¿Puedo secuenciar un genoma con la máquina de PCR de código abierto / termociclador de $ 599?

En teoría, sí, pero una persona que trabaja sola no podría terminar en su vida (incluso trabajando a tiempo completo + todos los días) y requeriría miles de millones de dólares en reactivos.

Antes de la llegada de las técnicas de secuenciación de ADN de alto rendimiento, los grandes proyectos de secuenciación del genoma dependían de la secuenciación de Sanger. Esto funciona mediante el uso de un único cebador, una ADN polimerasa y ddNTP de terminación de cadena (trifosfatos de di-desoxi nucleótidos). Su cebador específico de secuencia se unirá al ADN que desea secuenciar; A medida que la ADN polimerasa se extiende desde el cebador, ocasionalmente utilizará un ddNTP, lo que evita una mayor extensión. Su reacción única producirá una escala de productos que abarcan desde la longitud de su imprimación hasta 600-1000 bases más o menos.

La secuenciación moderna de Sanger utiliza una mezcla de ddNTP donde cada una de las bases separadas está etiquetada con un tinte diferente, por lo que puede averiguar qué base terminó cada fragmento y así leer la secuencia directamente. La resolución y detección de los diferentes productos en la escalera requiere una plataforma de electroforesis capilar relativamente sensible, que probablemente no tenga.

La secuenciación de la vieja escuela Sanger utiliza cuatro reacciones en paralelo (una para cada ddNTP) para cada fragmento que se secuenciará, y resuelve los productos mediante grandes geles de poliacrilamida verticales. Puede leer la secuencia de su fragmento simplemente leyendo los carriles: cada fragmento que termina en una A tendrá una banda en el carril ddATP, cada C tendrá una banda en el carril ddCTP, etc.

Teniendo en cuenta que tal vez podría procesar 600-1200 bases por día, le tomaría a una persona alrededor de 7000 años solo hacer la secuencia solo usando un termociclador y una plataforma de electroforesis en gel. Esto no incluye ninguno de la generación de fragmentos o el ensamblaje del genoma.

Esta es parte de la razón por la cual la primera secuencia del genoma humano costó más de $ 3 mil millones de dólares para adquirirla: la tecnología actual era lenta e increíblemente laboriosa en comparación con la secuencia de alto rendimiento a la que tenemos acceso hoy.
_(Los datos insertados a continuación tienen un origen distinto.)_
(* ===== verification/HeapFree.v ===== *)
(** * HeapFree: freeing blocks preserves the invariant

    Specifications of [Heap::free], [Heap::free_remote] and [Heap::claim],
    with the slab transfers they cause. *)

From Stdlib Require Import ZArith Lia.
From stdpp Require Import base numbers option gmap fin_maps functions list.
From S2P Require Import Prelude Bitset Size Data Cas Slab Heap HeapLists HeapRules HeapInv HeapSafe.
Local Open Scope Z_scope.
Local Open Scope prog_scope.

(** What freeing one block does to the set of live blocks. *)
Definition gives `{Bracket} (g : ghost) (m : HeapMem) (i b : Z) (g' : ghost) (m' : HeapMem) : Prop :=
  forall j, live g' j = (if decide (j = i) then live g i ∖ {[b]} else live g j) /\
    (live g' j <> ∅ -> class (loc m' j) = class (loc m j)).

Section contents.
Context `{BL : BracketLaws} `{IS : IntoState} {HN : Hands}.

Lemma gives_keeps g m i b g' m' g'' m'' :
  gives g m i b g' m' -> keeps g' m' g'' m'' -> gives g m i b g'' m''.
Proof.
  intros H1 H2 j. destruct (H1 j) as [E1 C1], (H2 j) as [E2 C2]. rewrite E2. split; [done|].
  intros Hne. rewrite C2, C1 by congruence. done.
Qed.

(** A live block goes back to the bitset, or to the remote counter. *)
Lemma give_part c lv rfi bits bits' r b :
  slab_part c lv rfi bits r -> b ∈ lv -> wf bits' -> abs bits' = {[b]} ∪ abs bits ->
  slab_part c (lv ∖ {[b]}) rfi bits' r.
Proof.
  intros [Hc Hwf Hall Hfl Hfr Hlr Hr] Hb Hwf' Habs. split; rewrite ?Habs; [done|done| |set_solver..|done].
  rewrite <- Hall. apply set_eq. intros k. destruct (decide (k = b)); set_solver.
Qed.

Lemma remote_part c lv rfi bits r b :
  slab_part c lv rfi bits r -> b ∈ lv -> slab_part c (lv ∖ {[b]}) ({[b]} ∪ rfi) bits (r - 1).
Proof.
  intros [Hc Hwf Hall Hfl Hfr Hlr Hr] Hb. split; [done|done| |set_solver..|].
  - rewrite <- Hall. apply set_eq. intros k. destruct (decide (k = b)); set_solver.
  - rewrite size_add by set_solver. lia.
Qed.

Lemma find_prev_spec m l w index n :
  chain m (Some w) (w :: l) -> index ∈ l -> (length l <= n)%nat ->
  exists l1 j l2, w :: l = l1 ++ j :: index :: l2 /\ find_prev m n w index = Done (Some j).
Proof.
  revert w n. induction l as [|a l IH]; intros w n Hc Hin Hn; [set_solver|].
  destruct n as [|n]; [simpl in Hn; lia|]. destruct Hc as (_ & Ha & Hc). simpl. rewrite Ha.
  destruct (decide (a = index)) as [->|Hne].
  - by exists [], w, l.
  - destruct (IH a n) as (l1 & j & l2 & E & Hf); [by split|set_solver|simpl in Hn; lia|].
    exists (w :: l1), j, l2. by rewrite E.
Qed.

(** A slab with a live block is in a sized stack or detached. *)
Lemma live_place n g m i b :
  Inv n g m -> b ∈ live g i ->
  slab_part (class (loc m i)) (live g i) (rf g i) (free (loc m i)) (d_inner (rem m i)) /\
  ((exists t, pl g i = Some (PSz t (class (loc m i))) /\ owner (loc m i) = Some t /\ abs (free (loc m i)) <> ∅) \/
   (pl g i = Some PDet /\ abs (free (loc m i)) = ∅)).
Proof.
  intros HI Hb. pose proof (inv_slab _ _ _ _ HI i ltac:(done)) as Hs.
  destruct (pl g i) as [[|t|t c|]|] eqn:Hpl; simpl in Hs; [set_solver|set_solver| | |set_solver].
  - destruct Hs as (Ho & <- & Hsp & Hne). split; [done|]. left. eauto.
  - destruct Hs as [[_ Hs]|(Hsp & He & _)]; [set_solver|eauto].
Qed.

Lemma live_index n g m i b : Inv n g m -> b ∈ live g i -> index_wf i.
Proof.
  intros HI Hb. pose proof (inv_bump _ _ _ _ HI).
  assert (1 <= i < bumpv m).
  { apply (inv_fresh _ _ _ _ HI). destruct (live_place _ _ _ _ _ HI Hb) as [_ [(t & -> & _)|[-> _]]]; eauto. }
  unfold index_wf. lia.
Qed.

Lemma size_pos (X : gset Z) b : b ∈ X -> (1 <= size X)%nat.
Proof. intros H. destruct (decide (size X = 0%nat)) as [E%size_zero|]; [set_solver|lia]. Qed.

Lemma size_remove (X : gset Z) b : b ∈ X -> Z.of_nat (size (X ∖ {[b]})) = Z.of_nat (size X) - 1.
Proof.
  intros H. pose proof (size_pos X b H). rewrite size_difference by set_solver.
  rewrite size_singleton. lia.
Qed.

(** The slab after its owner freed one of its blocks. *)
Lemma free_local_inv n g m id i b bits :
  Inv n g m -> b ∈ live g i -> owner (loc m i) = Some id ->
  wf bits -> length (dense bits) = ROWS -> abs bits = {[b]} ∪ abs (free (loc m i)) ->
  let c := class (loc m i) in
  let m1 := put_loc i (set_bits bits (loc m i)) m in
  let m2 := if Bitset.len bits =? 1 then pushed id (Sized c) i m1 else m1 in
  exists g', InvX (Some i) (n + 1) g' m2 /\ pl g' i = Some (PSz id c) /\ gives g m i b g' m2 /\
    live g' i = live g i ∖ {[b]} /\ slab_part c (live g' i) (rf g' i) bits (d_inner (rem m2 i)) /\
    owner (loc m2 i) = Some id /\ class (loc m2 i) = c /\ free (loc m2 i) = bits /\ abs bits <> ∅ /\
    forall j, j ∈ lst g' (PSz id c) -> j = i \/ j ∈ lst g (PSz id c).
Proof.
  intros HI Hb Hown Hwf Hl Habs. cbv zeta.
  destruct (live_place _ _ _ _ _ HI Hb) as [Hsp Hpl].
  pose proof (give_part _ _ _ _ bits _ b Hsp Hb Hwf Habs) as Hsp'.
  assert (Bitset.len bits = Z.of_nat (size (abs (free (loc m i)))) + 1) as Hcnt.
  { unfold Bitset.len. rewrite count_size, Habs by done. apply size_add.
    pose proof (sp_fl _ _ _ _ _ Hsp). set_solver. }
  pose proof (inv_edit n g m i (set_bits bits (loc m i)) (live g i ∖ {[b]}) (rf g i)
    (inv_open _ _ _ i HI) eq_refl Hl) as H1.
  assert (abs bits <> ∅) as Hne by set_solver.
  destruct Hpl as [(t & Ht & Ho & Hne')|[Hdet He]].
  - assert (t = id) as -> by congruence. rewrite (proj2 (Z.eqb_neq _ _)).
    2: { rewrite Hcnt. intros E. apply Hne', size_zero. lia. }
    eexists. split_and!; [eapply inv_mono; [exact H1|lia]|done|..]; simpl; rewrite ?fn_lookup_insert; mem_simp; [|by right].
    intros j. rewrite g_set_live. split; [done|]. intros _. mem_simp.
  - rewrite He, size_empty in Hcnt. rewrite Hcnt. simpl Z.eqb. cbv iota.
    eapply (inv_link _ (n + 1) _ _ id (Sized (class (loc m i)))) in H1; [|done|lia|right; lia].
    eexists. split_and!; [exact H1|simpl; by rewrite fn_lookup_insert|..]; simpl; rewrite ?fn_lookup_insert; mem_simp; [|set_solver].
    intros j. simpl. split.
    + destruct (decide (j = i)) as [->|Hj]; [by rewrite !fn_lookup_insert|by rewrite !fn_lookup_insert_ne].
    + intros _. mem_simp.
Qed.

End contents.

Section free.
Context (cfg : Cfg) `{BL : BracketLaws} `{IS : IntoState} {HN : Hands} (Hcfg : cfg_ok cfg).

(** ** [sized_to_unsized] *)
Lemma stu_run n g m id c i :
  InvX (Some i) n g m -> pl g i = Some (PSz id c) -> class_wf c -> n < 2 ^ 64 ->
  mwp (sized_to_unsized cfg id c i) (fun m' _ =>
    exists g', InvX (Some i) n g' m' /\ pl g' i = Some (PUn id) /\ live g' = live g /\ rf g' = rf g /\
      (forall j, exists nx, loc m' j = set_next nx (loc m j)) /\
      (forall j, rem m' j = rem m j) /\ bumpv m' = bumpv m /\
      private id (fun j => j = i \/ j ∈ lst g (PSz id c)) m m') m.
Proof.
  intros HI Hpl Hc Hn. pose proof (inv_li _ _ _ _ HI) as HL. pose proof (sref_ok_class c Hc) as Hr.
  assert (i ∈ lst g (PSz id c)) as Hin by (by apply (li_mem _ _ _ HL)).
  pose proof (li_chain _ _ _ HL (PSz id c) ltac:(done)) as Hch. cbn [hd_of] in Hch.
  pose proof (inv_sz _ _ _ _ HI id c) as HZ.
  pose proof (inv_un _ _ _ _ HI id) as HU.
  pose proof (inv_length _ _ _ _ (PUn id) HI ltac:(done)) as Hul.
  destruct (lst g (PSz id c)) as [|w l] eqn:El; [set_solver|].
  pose proof Hch as [Hh _]. unfold sized_to_unsized. mgo. rewrite Hh. eapply mwp_unwrap; [done|].
  destruct (decide (w = i)) as [->|Hwi].
  - mgo. apply mwp_usize; [simpl in HZ; unfold in_range; lia|]. mgo.
    apply mwp_push; [done|mem_simp; unfold in_range; lia|].
    pose proof (inv_unlink n g m id (Sized c) i l HI El) as H1.
    eapply (inv_link _ n _ _ id Unsized) in H1; [|simpl; by rewrite fn_lookup_insert|lia|by left].
    eexists. split_and!; [exact H1|simpl; by rewrite fn_lookup_insert|done|done| |done|done|split; [intros t' r Ht; mem_simp|intros j Hj; mem_simp; naive_solver|done]].
    intros j. unfold pushed. autorewrite with mem. case_decide; [subst; eauto|].
    exists (next (loc m j)). by destruct (loc m j).
  - mgo. pose proof (li_nodup _ _ _ HL (PSz id c) ltac:(done)) as Hnd. rewrite El in Hnd.
    pose proof (chain_length _ _ _ Hch Hnd) as Hfuel.
    destruct (find_prev_spec m l w i (trace_fuel m)) as (l1 & j & l2 & E & Hfp);
      [by rewrite <- Hh|set_solver|simpl in Hfuel; lia|].
    eapply mwp_lift; [exact Hfp|]. mgo. eapply mwp_unwrap; [done|]. mgo.
    apply mwp_push; [done|mem_simp; unfold in_range; lia|]. rewrite E in El.
    pose proof (inv_unlink_inner n g m id c i j l1 l2 HI El) as H1.
    eapply (inv_link _ n _ _ id Unsized) in H1; [|simpl; by rewrite fn_lookup_insert|lia|by left].
    eexists. split_and!; [exact H1|simpl; by rewrite fn_lookup_insert|done|done| |done|done|].
    2: { split; [intros t' r Ht; mem_simp|intros k Hk|done]. rewrite E in Hk. mem_simp; set_solver. }
    intros k. unfold pushed. autorewrite with mem. repeat case_decide; subst; eauto.
    all: try (eexists; reflexivity). exists (next (loc m k)). by destruct (loc m k).
Qed.

Lemma stu_spec n g m id c i :
  InvX (Some i) n g m -> pl g i = Some (PSz id c) -> class_wf c -> n < 2 ^ 64 ->
  mwp (sized_to_unsized cfg id c i) (fun m' _ =>
    exists g', InvX (Some i) n g' m' /\ pl g' i = Some (PUn id) /\ live g' = live g /\ rf g' = rf g /\
      (forall j, exists nx, loc m' j = set_next nx (loc m j)) /\
      (forall j, rem m' j = rem m j) /\ bumpv m' = bumpv m) m.
Proof. intros HI Hp Hc Hn. eapply mwp_conseq; [by eapply stu_run|]. naive_solver. Qed.

(** ** [free_remote] and [claim] *)
Lemma claim_spec n g m id i b d :
  Inv n g m -> b ∈ live g i -> d_inner (rem m i) = 1 -> d_inner d = 0 ->
  mwp (claim cfg id (class (loc m i)) i) (fun m' _ =>
    exists g', Inv n g' m' /\ gives g m i b g' m' /\ bumpv m' = bumpv m) (put_rem i d m).
Proof.
  intros HI Hb Hr Hd. pose proof (ok_release _ Hcfg) as Hval.
  destruct (live_place _ _ _ _ _ HI Hb) as [Hsp Hpl].
  destruct (sp_size _ _ _ _ _ Hsp) as [Hsz _]. pose proof (sp_rem _ _ _ _ _ Hsp) as Hrem.
  pose proof (size_pos _ b Hb) as Hb1. pose proof (size_remove _ b Hb) as Hb2.
  assert (live g i ∖ {[b]} = ∅) as Hl0 by (apply size_zero; lia).
  assert (pl g i = Some PDet) as Hdet.
  { destruct Hpl as [(t & _ & _ & Hne)|[? _]]; [|done]. destruct Hne. apply size_zero. lia. }
  pose proof (inv_un _ _ _ _ HI id) as HU.
  pose proof (inv_length _ _ _ _ (PUn id) HI ltac:(done)) as Hul.
  unfold claim, steal. mgo. apply mwp_push; [done|mem_simp; unfold in_range; lia|]. mgo.
  apply mwp_validate_owned; [done|]. mgo.
  pose proof (inv_edit_rem n g m i d ∅ ∅ (inv_open _ _ _ i HI)) as H1.
  eapply (inv_edit _ _ _ i (set_owner (Some id) (loc m i)) ∅ ∅) in H1; [|done|apply (inv_dense _ _ _ _ HI)].
  eapply (inv_link _ n _ _ id Unsized) in H1; [|done|lia|by left].
  eapply inv_close in H1; [|apply (inv_no_hand _ _ _ _ i HI); [done|right; set_solver]|simpl; rewrite !fn_lookup_insert; mem_simp].
  eapply mwp_conseq; [apply (utg_spec cfg Hcfg n); eapply inv_meq; [exact H1|meq_solve]|].
  intros m' [] (g' & HI' & Hk & Hbm). exists g'. split_and!; [done| |exact Hbm].
  eapply gives_keeps; [|exact Hk]. intros j. simpl. split.
  - destruct (decide (j = i)) as [->|Hj]; [by rewrite !fn_lookup_insert|by rewrite !fn_lookup_insert_ne].
  - intros _. mem_simp.
Qed.

Lemma free_remote_spec n g m id i b :
  Inv n g m -> b ∈ live g i ->
  mwp (free_remote cfg id i) (fun m' _ =>
    exists g', Inv n g' m' /\ gives g m i b g' m' /\ bumpv m' = bumpv m) m.
Proof.
  intros HI Hb. pose proof (ok_release _ Hcfg) as Hval.
  destruct (live_place _ _ _ _ _ HI Hb) as [Hsp Hpl].
  destruct (sp_size _ _ _ _ _ Hsp) as [Hsz _]. pose proof (sp_rem _ _ _ _ _ Hsp) as Hrem.
  pose proof (size_pos _ b Hb) as Hb1. pose proof (size_remove _ b Hb) as Hb2.
  pose proof (blocks_pos _ (sp_class _ _ _ _ _ Hsp)) as Hbl. pose proof rows_bound as Hrows.
  unfold free_remote. mgo.
  apply (mwp_update _ _ _ (fun m => rem m i) (put_rem i)); [done|done|]. intros v. mgo.
  apply mwp_validate; [done|]. mgo.
  eapply mwp_lift; [apply arith_ok; unfold in_range; simpl; lia|]. mgo. split; [done|]. mgo.
  eapply mwp_unwrap; [done|]. destruct (Z.eqb_spec (d_inner (rem m i)) 1) as [E1|E1].
  { apply claim_spec; [done|done|done|simpl; lia]. }
  mgo. pose proof (inv_edit_rem n g m i (mkD (Some id) v (d_inner (rem m i) - 1))
    (live g i ∖ {[b]}) ({[b]} ∪ rf g i) (inv_open _ _ _ i HI)) as H1.
  eexists. split_and!; [eapply inv_close; [exact H1|apply (inv_no_hand _ _ _ _ i HI); [done|right; set_solver]|]| |done].
  - simpl. rewrite !fn_lookup_insert. pose proof (remote_part _ _ _ _ _ b Hsp Hb) as Hsp'. mem_simp.
    destruct Hpl as [(t & -> & Ho & Hne)|[-> He]]; simpl; [done|]. right. split_and!; [done|done|].
    intros E0. rewrite E0, He, size_empty in *. lia.
  - intros j. rewrite g_set_live. split; [done|]. intros _. mem_simp.
Qed.

(** The end of [free]: a slab whose blocks are all free leaves its class. *)
Lemma free_full_spec n g m id i c :
  InvX (Some i) n g m -> ~ in_hands i -> pl g i = Some (PSz id c) -> class_wf c -> n < 2 ^ 64 ->
  live g i = ∅ -> owner (loc m i) = Some id ->
  mwp (sized_to_unsized cfg id c i ;;;
       validate_owned cfg id ;;;
       record cfg id (EvSizedToUnsized c) ;;;
       unsized_to_global cfg id) (fun m' _ =>
    exists g', Inv n g' m' /\ keeps g m g' m' /\ bumpv m' = bumpv m) m.
Proof.
  intros HI Hnh Hpl Hc Hn Hlv Hown. pose proof (ok_release _ Hcfg) as Hval. mgo.
  eapply mwp_conseq; [exact (stu_spec n g m id c i HI Hpl Hc Hn)|].
  intros m1 [] (g1 & HI1 & Hpl1 & El & Er & Hloc & Hrem & Hb). mgo.
  apply mwp_validate_owned; [done|]. mgo.
  destruct (Hloc i) as [nx Ei].
  assert (Inv n g1 m1) as HI2.
  { eapply inv_close; [exact HI1|done|]. rewrite Hpl1, El, Ei. simpl. done. }
  eapply mwp_conseq; [exact (utg_spec cfg Hcfg n g1 m1 id HI2)|].
  intros m' [] (g' & HI' & Hk & Hb'). exists g'. split_and!; [done| |by rewrite Hb'].
  eapply keeps_trans; [|exact Hk]. intros j. rewrite El. split; [done|]. intros _.
  destruct (Hloc j) as [nx' ->]. done.
Qed.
Si está interesado en partes de un genoma, aún puede usar un termociclador barato para investigarlas. Yo estimaría que el costo de probar los SNP individuales es de aproximadamente $ 20 cada uno: $ 8 para los cebadores, $ 1 para los reactivos de PCR, $ 5 para limpiar su PCR y $ 6 para que una compañía realice una secuencia de su producto para usted.

En teoría sí pero prácticamente no. Incluso si etiqueta todos los dNTP no podría averiguar dónde detenerse. no se pudo diferenciar la secuencia original y la pseudo coincidencia de secuencias. ¿Cómo asignará el contig y el andamio? ¿Cómo averiguar la orientación de las secuencias? secuencia que significa no contar todas las bases con algún tipo de etiquetado, secuenciación que significa una estructura completa del genoma, información genética completa con la anotación adecuada para la aplicación futura en la vida real.

No lo creo. Las máquinas de PCR solo realizan PCR, no secuenciación.

La secuencia es como ver cada fotograma de una película de principio a fin. La PCR es como hacer copias de solo unos pocos cuadros de una película.

Más información:
Reacción en cadena de la polimerasa
Secuenciación del genoma completo

El sitio web de OpenPCR usa la palabra “secuenciación” en su página principal, pero si profundiza un poco más, verá que uno de los usos es “Preparar ADN para secuenciar”. Así que creo que su uso de esa palabra en la portada es un poco engañoso.

Las máquinas de PCR amplifican el ADN, no lo secuencian. No hay forma de que pueda usar una máquina de PCR sola para secuenciar el ADN.